• Work item:
Once you reach the line containing "[] (cstr argv)" in the entries below, write out that line and each one after it down to the line containing "Proof. unfold param_action.", exactly and with nothing added.

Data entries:
(* ===== verification/ParamAccess.v ===== *)
(** * Setting and getting parameters: members do not interfere

    The layout facts of [struct tls_sys_param], and what [tls_param_set] and
    [tls_param_get] do to the image in memory. *)
From S2P Require Import Prelude CMonad Checksum FlsDriver CrcHard Storage ParamData Param ParamImage ParamSpec ParamInit.

#[local] Opaque zeros sizeof_param_flash sizeof_sys_param Crc32.get_crc32 seal factory_params.

(** ** Layout *)

Definition all_fields : list pfield := fst <$> tls_sys_param.

Lemma all_fields_complete f : f ∈ all_fields.
Proof. apply list_elem_of_In. destruct f; vm_compute; tauto. Qed.

Definition apart (f g : pfield) : bool :=
  bool_decide (f = g) || (offset_of f + size_of f <=? offset_of g) || (offset_of g + size_of g <=? offset_of f).
Definition inside (f : pfield) : bool := (0 <=? offset_of f) && (0 <? size_of f) && (offset_of f + size_of f <=? 2016).

Lemma layout_table : forallb (fun f => inside f && forallb (apart f) all_fields) all_fields = true.
Proof. vm_compute. reflexivity. Qed.

Lemma layout f : inside f = true /\ forallb (apart f) all_fields = true.
Proof.
  apply andb_true_iff. pose proof layout_table as Ht. rewrite forallb_forall in Ht.
  apply Ht, list_elem_of_In, all_fields_complete.
Qed.

Lemma field_bounds f : 0 <= offset_of f /\ 0 < size_of f /\ offset_of f + size_of f <= 2016.
Proof. destruct (layout f) as [Hi _]. unfold inside in Hi. rewrite !andb_true_iff in Hi. lia. Qed.

Lemma field_apart f g :
  f <> g -> offset_of f + size_of f <= offset_of g \/ offset_of g + size_of g <= offset_of f.
Proof.
  intros Hne. destruct (layout f) as [_ Ha]. rewrite forallb_forall in Ha.
  specialize (Ha g (proj1 (list_elem_of_In _ _) (all_fields_complete g))).
  unfold apart in Ha. rewrite bool_decide_false in Ha by done. apply orb_true_iff in Ha. lia.
Qed.

(** The bytes of a member in an image of [struct tls_param_flash]. *)
Definition member (f : pfield) (img : list Z) : list Z := slice (parameters_off + offset_of f) (size_of f) img.

(** ** Copies *)

Lemma copy_to_some dst off src n dst' :
  0 <= n -> copy_to dst off src n = Some dst' ->
  dst' = memcpy_at off (take (Z.to_nat n) src) dst /\ n <= zlen src /\ off + n <= zlen dst /\
  zlen (take (Z.to_nat n) src) = n.
Proof.
  intros Hn. unfold copy_to. destruct (Z.leb_spec n (zlen src)), (Z.leb_spec (off + n) (zlen dst)); simpl; try done.
  intros [= <-]. rewrite length_take. split; [done|]. lia.
Qed.

Lemma cstr_prefix l s : cstr l = Some s -> (exists rest, l = s ++ rest) /\ (0 < length s)%nat.
Proof.
  revert s. induction l as [|b l IH]; intros s; [done|]. simpl.
  assert (Hc : (cons b <$> cstr l) = Some s -> (exists rest, b :: l = s ++ rest) /\ (0 < length s)%nat).
  { destruct (cstr l) as [s'|]; [|done]. intros [= <-]. destruct (IH s' eq_refl) as [[rest ->] _].
    split; [by exists rest|simpl; lia]. }
  destruct b; [intros [= <-]|exact Hc|exact Hc]. split; [by exists l|simpl; lia].
Qed.

Lemma strcpy_to_some dst off src s dst' :
  cstr src = Some s -> strcpy_to dst off src = Some dst' ->
  dst' = memcpy_at off s dst /\ off + zlen s <= zlen dst.
Proof.
  intros Hs. unfold strcpy_to. rewrite Hs. simpl. intros (-> & _ & Hl & _)%copy_to_some; [|lia].
  split; [|done]. by rewrite take_ge by lia.
Qed.

(** The bytes that an action stores, and where. *)
Definition action_data (a : paction) (argv : list Z) : list Z :=
  match a with
  | CopyAll => take (Z.to_nat sizeof_sys_param) argv
  | Copy f => take (Z.to_nat (size_of f)) argv
  | CopyStr f => default [] (cstr argv)
  end.
Definition action_off (a : paction) : Z :=
  match a with CopyAll => 0 | Copy f => offset_of f | CopyStr f => offset_of f end.

Lemma action_off_pos a : 0 <= action_off a.
Proof. destruct a as [|f|f]; simpl; [lia|..]; pose proof (field_bounds f); lia. Qed.

Lemma action_set_some a base img argv img' :
  0 <= base -> action_set a base img argv = Some img' ->
  img' = memcpy_at (base + action_off a) (action_data a argv) img /\
  base + action_off a + zlen (action_data a argv) <= zlen img.
Proof.
  intros Hb. destruct a as [|f|f]; simpl.
  - intros (-> & H1 & H2 & H3)%copy_to_some; [|rewrite sizeof_sys_param_eq; lia]. rewrite H3, Z.add_0_r. split; [reflexivity|lia].
  - intros (-> & H1 & H2 & H3)%copy_to_some; [|pose proof (field_bounds f); lia]. rewrite H3. split; [reflexivity|lia].
  - destruct (cstr argv) as [s|] eqn:Es; [|unfold strcpy_to; by rewrite Es].
    intros (-> & Hl)%(strcpy_to_some _ _ _ _ _ Es). simpl. split; [reflexivity|lia].
Qed.

Lemma action_data_ok a argv : bytes_ok argv -> bytes_ok (action_data a argv).
Proof.
  intros Hb. destruct a as [|f|f]; simpl; [by apply Forall_take..|].
  destruct (cstr argv) as [s|] eqn:Es; simpl; [|constructor].
  destruct (cstr_prefix _ _ Es) as [[rest ->] _]. by apply Forall_app in Hb as [? _].
Qed.

(** The copy keeps an image an image, and does not reach the header. *)
Lemma action_set_img a img argv img' :
  img_ok img -> bytes_ok argv -> action_set a parameters_off img argv = Some img' ->
  img_ok img' /\ get_partition_num img' = get_partition_num img /\ get_modify_count img' = get_modify_count img.
Proof.
  intros [Hl Hb] Ha (-> & Hfit)%action_set_some; [|done]. pose proof (action_off_pos a). unfold parameters_off in *.
  split; [split; [by rewrite length_memcpy_at|apply memcpy_bytes_ok; [by apply action_data_ok|done]]|].
  unfold get_partition_num, get_modify_count, get_le. split; rewrite slice_memcpy_out by lia; done.
Qed.

Lemma param_action_range id a : param_action id = Some a -> -1 <= id < 66.
Proof. unfold param_action. repeat case_match; intros ?; simplify_eq; lia. Qed.


(** ** Operations in memory *)

Section access.
Context {F : Type} `{FlashStoreLaws F} `{CrcEngineLaws} `{Statics}.
Implicit Types s : par F.

Abbreviation bytes_of s := (fs_byte (store s)).
Abbreviation map_of s := (fs_map (store s)).
Abbreviation low s := (fs_low (store s)).

(** An id with a case in the switch, outside the mode that edits the user
    defaults: the copy, then the partition when asked for. *)
Lemma tls_param_set_spec id a argv img (to_flash : bool) s (Q : Z -> par F -> Prop) :
  par_ok s -> sys_param_lock s = Some 1 -> updp_mode s = 0 -> param_action id = Some a -> bytes_ok argv ->
  action_set a parameters_off (flash_param s) argv = Some img ->
  (forall s1, par_ok s1 -> store s1 = store s -> flash_param s1 = img -> par_step nowhere (with_lock (Some 0) s) s1 ->
     wp (if to_flash then param_to_flash id (-1) (-1) else mret TLS_PARAM_STATUS_OK) s1 (fun r s2 =>
       exists S, par_step S s1 s2 /\
       forall s', par_step S s s' -> store s' = store s2 -> flash_param s' = flash_param s2 -> Q r s')) ->
  wp (tls_param_set id (Some argv) to_flash) s Q.
Proof.
  intros K Hl Hu Ha Hb Hset HQ. destruct (param_action_range id a Ha). unfold tls_param_set, TLS_PARAM_ID_ALL, TLS_PARAM_ID_MAX.
  rewrite (proj2 (Z.ltb_ge _ _)), (proj2 (Z.leb_gt _ _)) by lia. cbn [orb].
  apply wp_bind, wp_gets. cbv beta. rewrite Hu. change (negb (0 =? 0)) with false. change (0 =? 0) with true. cbn iota.
  apply wp_bind, wp_ret. apply wp_bind, lock_param_spec; [exact Hl|]. rewrite Ha.
  destruct (action_set_img a _ argv img (pk_img _ K) Hb Hset) as (Hi & _).
  apply wp_bind, wp_bind, wp_bind, wp_gets. cbn [with_lock flash_param]. rewrite Hset. apply wp_bind, wp_ret.
  apply set_image_spec; [by apply with_lock_ok|exact Hi|]. intros s1 T1 Hst1 Hfp1.
  rewrite andb_true_r. eapply wp_mono; [apply HQ; [apply T1|exact Hst1|exact Hfp1|exact T1]|].
  cbv beta. intros r s2 (S & T2 & Hs2).
  apply wp_bind, (unlock_param_spec S s); [exact Hl|eapply par_step_trans; [by apply par_step_nowhere|exact T2]|].
  intros s3 T3 Hst3 Hfp3. apply wp_ret, Hs2; [exact T3|exact Hst3|exact Hfp3].
Qed.

Lemma tls_param_set_ram id a argv img s (Q : Z -> par F -> Prop) :
  par_ok s -> sys_param_lock s = Some 1 -> updp_mode s = 0 -> param_action id = Some a -> bytes_ok argv ->
  action_set a parameters_off (flash_param s) argv = Some img ->
  (forall s', par_step nowhere s s' -> store s' = store s -> flash_param s' = img -> Q TLS_PARAM_STATUS_OK s') ->
  wp (tls_param_set id (Some argv) false) s Q.
Proof.
  intros K Hl Hu Ha Hb Hset HQ. apply (tls_param_set_spec id a argv img); [done..|].
  intros s1 K1 Hst1 Hfp1 _. apply wp_ret. exists nowhere. split; [by apply par_step_refl|].
  intros s' T Hst Hfp. apply HQ; [exact T|congruence|congruence].
Qed.

(** Getting from memory copies the member out. *)
Lemma tls_param_get_ram id a out out' s (Q : Z * list Z -> par F -> Prop) :
  par_ok s -> sys_param_lock s = Some 1 -> param_action id = Some a ->
  action_get a parameters_off (flash_param s) out = Some out' ->
  (forall s', par_step nowhere s s' -> store s' = store s -> flash_param s' = flash_param s -> Q (TLS_PARAM_STATUS_OK, out') s') ->
  wp (tls_param_get id out false) s Q.
Proof.
  intros K Hl Ha Hget HQ. destruct (param_action_range id a Ha). unfold tls_param_get, TLS_PARAM_ID_ALL, TLS_PARAM_ID_MAX.
  rewrite (proj2 (Z.ltb_ge _ _)), (proj2 (Z.leb_gt _ _)) by lia. cbn [orb].
  apply wp_bind, wp_gets, wp_bind, wp_ret, wp_bind, wp_ret.
  apply wp_bind, lock_param_spec; [exact Hl|]. rewrite Ha, Hget. apply wp_bind, wp_bind, wp_ret, wp_ret.
  apply wp_bind, wp_ret. apply wp_bind, (unlock_param_spec nowhere s); [exact Hl| |].
  - apply par_step_refl. by apply with_lock_ok.
  - intros s' T Hst Hfp. apply wp_ret, HQ; [exact T|exact Hst|exact Hfp].
Qed.

End access.

(** A member read back, and the others after a copy. *)
Lemma member_set f img data :
  img_ok img -> zlen data = size_of f -> member f (memcpy_at (parameters_off + offset_of f) data img) = data.
Proof.
  intros [Hl _] Hd. pose proof (field_bounds f). unfold member, parameters_off in *. rewrite <- Hd.
  apply slice_memcpy_in; lia.
Qed.

Lemma member_other f g img data :
  img_ok img -> f <> g -> zlen data <= size_of f ->
  member g (memcpy_at (parameters_off + offset_of f) data img) = member g img.
Proof.
  intros [Hl _] Hne Hd. pose proof (field_bounds f). pose proof (field_bounds g). pose proof (field_apart f g Hne).
  unfold member, parameters_off in *. apply slice_memcpy_out; lia.
Qed.

Lemma drop_member f img :
  take (Z.to_nat (size_of f)) (drop (Z.to_nat (parameters_off + offset_of f)) img) = member f img.
Proof. reflexivity. Qed.

Lemma length_member f img : img_ok img -> length (member f img) = Z.to_nat (size_of f).
Proof.
  intros [Hl _]. pose proof (field_bounds f). unfold member, parameters_off. apply length_slice; lia.
Qed.

(** [tls_param_get] of a copied member. *)
Lemma action_get_member f img out :
  img_ok img -> size_of f <= zlen out ->
  action_get (Copy f) parameters_off img out = Some (memcpy_at 0 (member f img) out).
Proof.
  intros Hi Ho. pose proof (field_bounds f). destruct Hi as [Hl Hb]. cbn [action_get]. unfold copy_to, parameters_off.
  rewrite (proj2 (Z.leb_le _ _)) by (rewrite length_drop; lia). rewrite (proj2 (Z.leb_le _ _)) by lia. reflexivity.
Qed.

Lemma cstr_app l s rest : cstr l = Some s -> cstr (s ++ rest) = Some s.
Proof.
  revert s. induction l as [|b l IH]; intros s; [done|]. simpl.
  assert (Hc : (cons b <$> cstr l) = Some s -> b <> 0 -> cstr (s ++ rest) = Some s).
  { destruct (cstr l) as [s'|]; [|done]. intros [= <-] Hb. simpl. rewrite (IH s' eq_refl). by destruct b. }
  destruct b; [intros [= <-]; reflexivity|..]; intros He; by apply Hc.
Qed.

Lemma drop_memcpy off src dst :
  0 <= off -> off + zlen src <= zlen dst ->
  drop (Z.to_nat off) (memcpy_at off src dst) = src ++ drop (Z.to_nat (off + zlen src)) dst.
Proof.
  intros Ho Hf. apply byte_list_eq; [rewrite length_app, !length_drop, length_memcpy_at; lia|].
  intros i Hi. rewrite length_drop, length_memcpy_at in Hi.
  assert (Hb : forall (l : list Z) k, 0 <= k -> byte_at (drop (Z.to_nat k) l) i = byte_at l (k + i)).
  { intros l k Hk. unfold byte_at. rewrite !nth_lookup, lookup_drop. do 2 f_equal. lia. }
  rewrite Hb, byte_at_memcpy by lia. rewrite (proj2 (Z.leb_le _ _)) by lia. cbn [andb].
  unfold byte_at at 3. destruct (Z.ltb_spec (off + i) (off + zlen src)).
  - rewrite app_nth1 by lia. unfold byte_at. f_equal. lia.
  - rewrite app_nth2 by lia. replace (Z.to_nat i - length src)%nat with (Z.to_nat (i - zlen src)) by lia.
    fold (byte_at (drop (Z.to_nat (off + zlen src)) dst) (i - zlen src)).
    unfold byte_at. rewrite !nth_lookup, lookup_drop. do 2 f_equal. lia.
Qed.

(** ** One member, whole or as a string *)

(** The copy is of the single member [f], from an object that is large
    enough: the whole member, or a string that fits. *)
Definition one_member (a : paction) (f : pfield) (argv : list Z) : Prop :=
  (a = Copy f /\ size_of f <= zlen argv) \/ (a = CopyStr f /\ cstr argv <> None /\ zlen (action_data a argv) <= size_of f).

Lemma member_front f v img :
  img_ok img -> zlen v <= size_of f -> take (length v) (member f (memcpy_at (parameters_off + offset_of f) v img)) = v.
Proof.
  intros [Hl _] Hv. pose proof (field_bounds f). unfold member, slice, parameters_off in *.
  rewrite drop_memcpy, take_take, Nat.min_l by lia. apply take_app_length.
Qed.

Lemma one_member_set a f argv img :
  img_ok img -> one_member a f argv ->
  action_set a parameters_off img argv = Some (memcpy_at (parameters_off + offset_of f) (action_data a argv) img) /\
  zlen (action_data a argv) <= size_of f.
Proof.
  intros [Hl _]. pose proof (field_bounds f). unfold parameters_off. intros [[-> Hs]|(-> & Hs & Hv)]; cbn [action_set action_data] in *.
  - unfold copy_to. rewrite !(proj2 (Z.leb_le _ _)) by lia. split; [done|]. rewrite length_take. lia.
  - unfold strcpy_to. destruct (cstr argv) as [str|]; [|done]. cbn in Hv |- *. unfold copy_to.
    rewrite !(proj2 (Z.leb_le _ _)) by lia. cbn [andb]. by rewrite take_ge by lia.
Qed.

Lemma one_member_get a f argv img out :
  img_ok img -> one_member a f argv -> zlen (action_data a argv) <= zlen out ->
  action_get a parameters_off (memcpy_at (parameters_off + offset_of f) (action_data a argv) img) out =
    Some (memcpy_at 0 (action_data a argv) out).
Proof.
  intros Hi Hc Ho. destruct (one_member_set a f argv img Hi Hc) as [_ Hvf]. pose proof Hi as [Hl Hb]. pose proof (field_bounds f).
  destruct Hc as [[-> Hs]|(-> & Hs & Hv)]; cbn [action_data] in *.
  - assert (Hz : zlen (take (Z.to_nat (size_of f)) argv) = size_of f) by (rewrite length_take; lia).
    cbn [action_get]. unfold copy_to, parameters_off in *.
    rewrite drop_memcpy, !(proj2 (Z.leb_le _ _)) by (rewrite ?length_app; lia). cbn [andb].
    rewrite take_app_le by lia. by rewrite (take_ge (take _ _)) by lia.
  - destruct (cstr argv) as [str|] eqn:Es; [|done]. cbn [default] in *. cbn [action_get]. unfold parameters_off in *.
    rewrite drop_memcpy by (cbn in *; lia). unfold strcpy_to. cbn. rewrite (cstr_app argv str) by exact Es. cbn. unfold copy_to. cbn in *.
    rewrite !(proj2 (Z.leb_le _ _)) by (rewrite ?length_app; lia). cbn [andb].
    by rewrite take_ge by lia.
Qed.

• Output:
  | CopyStr f => default [] (cstr argv)
  end.
Definition action_off (a : paction) : Z :=
  match a with CopyAll => 0 | Copy f => offset_of f | CopyStr f => offset_of f end.

Lemma action_off_pos a : 0 <= action_off a.
Proof. destruct a as [|f|f]; simpl; [lia|..]; pose proof (field_bounds f); lia. Qed.

Lemma action_set_some a base img argv img' :
  0 <= base -> action_set a base img argv = Some img' ->
  img' = memcpy_at (base + action_off a) (action_data a argv) img /\
  base + action_off a + zlen (action_data a argv) <= zlen img.
Proof.
  intros Hb. destruct a as [|f|f]; simpl.
  - intros (-> & H1 & H2 & H3)%copy_to_some; [|rewrite sizeof_sys_param_eq; lia]. rewrite H3, Z.add_0_r. split; [reflexivity|lia].
  - intros (-> & H1 & H2 & H3)%copy_to_some; [|pose proof (field_bounds f); lia]. rewrite H3. split; [reflexivity|lia].
  - destruct (cstr argv) as [s|] eqn:Es; [|unfold strcpy_to; by rewrite Es].
    intros (-> & Hl)%(strcpy_to_some _ _ _ _ _ Es). simpl. split; [reflexivity|lia].
Qed.

Lemma action_data_ok a argv : bytes_ok argv -> bytes_ok (action_data a argv).
Proof.
  intros Hb. destruct a as [|f|f]; simpl; [by apply Forall_take..|].
  destruct (cstr argv) as [s|] eqn:Es; simpl; [|constructor].
  destruct (cstr_prefix _ _ Es) as [[rest ->] _]. by apply Forall_app in Hb as [? _].
Qed.

(** The copy keeps an image an image, and does not reach the header. *)
Lemma action_set_img a img argv img' :
  img_ok img -> bytes_ok argv -> action_set a parameters_off img argv = Some img' ->
  img_ok img' /\ get_partition_num img' = get_partition_num img /\ get_modify_count img' = get_modify_count img.
Proof.
  intros [Hl Hb] Ha (-> & Hfit)%action_set_some; [|done]. pose proof (action_off_pos a). unfold parameters_off in *.
  split; [split; [by rewrite length_memcpy_at|apply memcpy_bytes_ok; [by apply action_data_ok|done]]|].
  unfold get_partition_num, get_modify_count, get_le. split; rewrite slice_memcpy_out by lia; done.
Qed.

Lemma param_action_range id a : param_action id = Some a -> -1 <= id < 66.
Proof. unfold param_action. repeat case_match; intros ?; simplify_eq; lia. Qed.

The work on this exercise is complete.